**Exercise requirements**
Exercise in exact copying. Transcribe every entry that follows, word for word.

**** Materials provided ****

(** ** [string_to_netstring] *)
Definition string_to_netstring (string : str) : option str :=
  match encode string with
  | Some e => Some (str_of_int (len e) ++ u ":" ++ string ++ u ",")
  | None => None
  end.

(** [string_to_netstring(text).encode()], as every caller uses it. *)
Definition netstring_bytes_of (text : str) : option bytes :=
  match string_to_netstring text with
  | Some s => encode s
  | None => None
  end.

(** The frame built by hand on line 223, for a payload that is bytes:
    [str(len(x)).encode() + b':' + x + b',']. *)
Definition netstring_of_bytes (x : bytes) : bytes :=
  decimal (len x) ++ b ":" ++ x ++ b ",".

(** ** [send_error] and [send_message] *)
Definition send_error {A} (error : str) (sock : socket) : M A :=
  frame <- lift UnicodeEncodeError (netstring_bytes_of (u "E " ++ error)) ;;
  sendall sock frame ;;
  print (u "Error: " ++ error) ;;
  close sock ;;
  sys_exit None.

Definition send_message (message : str) (sock : socket) : M unit :=
  frame <- lift UnicodeEncodeError (netstring_bytes_of message) ;;
  sendall sock frame.

(** ** [receive_message_queue] and its [inner] *)

(** Lines 69-77: [recv] until end of stream or a timeout. *)
Fixpoint recv_loop (script : list recv_event) (netstrings : bytes)
  : result bytes * list recv_event :=
  match script with
  | [] => (Ret netstrings, [])
  | TimedOut :: rest => (Ret netstrings, rest)
  | ConnectionReset :: rest => (Raise OSError, rest)
  | Segment data :: rest =>
      match data with
      | [] => (Ret netstrings, rest)
      | _ :: _ => recv_loop rest (netstrings ++ data)
      end
  end.

Definition recv_all (sock : socket) (netstrings : bytes) : M bytes :=
  fun w =>
    let st := state_of sock w in
    if closed st then (Raise OSError, w)
    else
      let '(r, rest) := recv_loop (inbox st) netstrings in
      (r, with_state sock {| inbox := rest; closed := closed st;
                             broken := broken st |} w).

****

**Expected answer**
(** ** [string_to_netstring] *)
Definition string_to_netstring (string : str) : option str :=
  match encode string with
  | Some e => Some (str_of_int (len e) ++ u ":" ++ string ++ u ",")
  | None => None
  end.

(** [string_to_netstring(text).encode()], as every caller uses it. *)
Definition netstring_bytes_of (text : str) : option bytes :=
  match string_to_netstring text with
  | Some s => encode s
  | None => None
  end.

(** The frame built by hand on line 223, for a payload that is bytes:
    [str(len(x)).encode() + b':' + x + b',']. *)
Definition netstring_of_bytes (x : bytes) : bytes :=
  decimal (len x) ++ b ":" ++ x ++ b ",".

(** ** [send_error] and [send_message] *)
Definition send_error {A} (error : str) (sock : socket) : M A :=
  frame <- lift UnicodeEncodeError (netstring_bytes_of (u "E " ++ error)) ;;
  sendall sock frame ;;
  print (u "Error: " ++ error) ;;
  close sock ;;
  sys_exit None.

Definition send_message (message : str) (sock : socket) : M unit :=
  frame <- lift UnicodeEncodeError (netstring_bytes_of message) ;;
  sendall sock frame.

(** ** [receive_message_queue] and its [inner] *)

(** Lines 69-77: [recv] until end of stream or a timeout. *)
Fixpoint recv_loop (script : list recv_event) (netstrings : bytes)
  : result bytes * list recv_event :=
  match script with
  | [] => (Ret netstrings, [])
  | TimedOut :: rest => (Ret netstrings, rest)
  | ConnectionReset :: rest => (Raise OSError, rest)
  | Segment data :: rest =>
      match data with
      | [] => (Ret netstrings, rest)
      | _ :: _ => recv_loop rest (netstrings ++ data)
      end
  end.

Definition recv_all (sock : socket) (netstrings : bytes) : M bytes :=
  fun w =>
    let st := state_of sock w in
    if closed st then (Raise OSError, w)
    else
      let '(r, rest) := recv_loop (inbox st) netstrings in
      (r, with_state sock {| inbox := rest; closed := closed st;
                             broken := broken st |} w).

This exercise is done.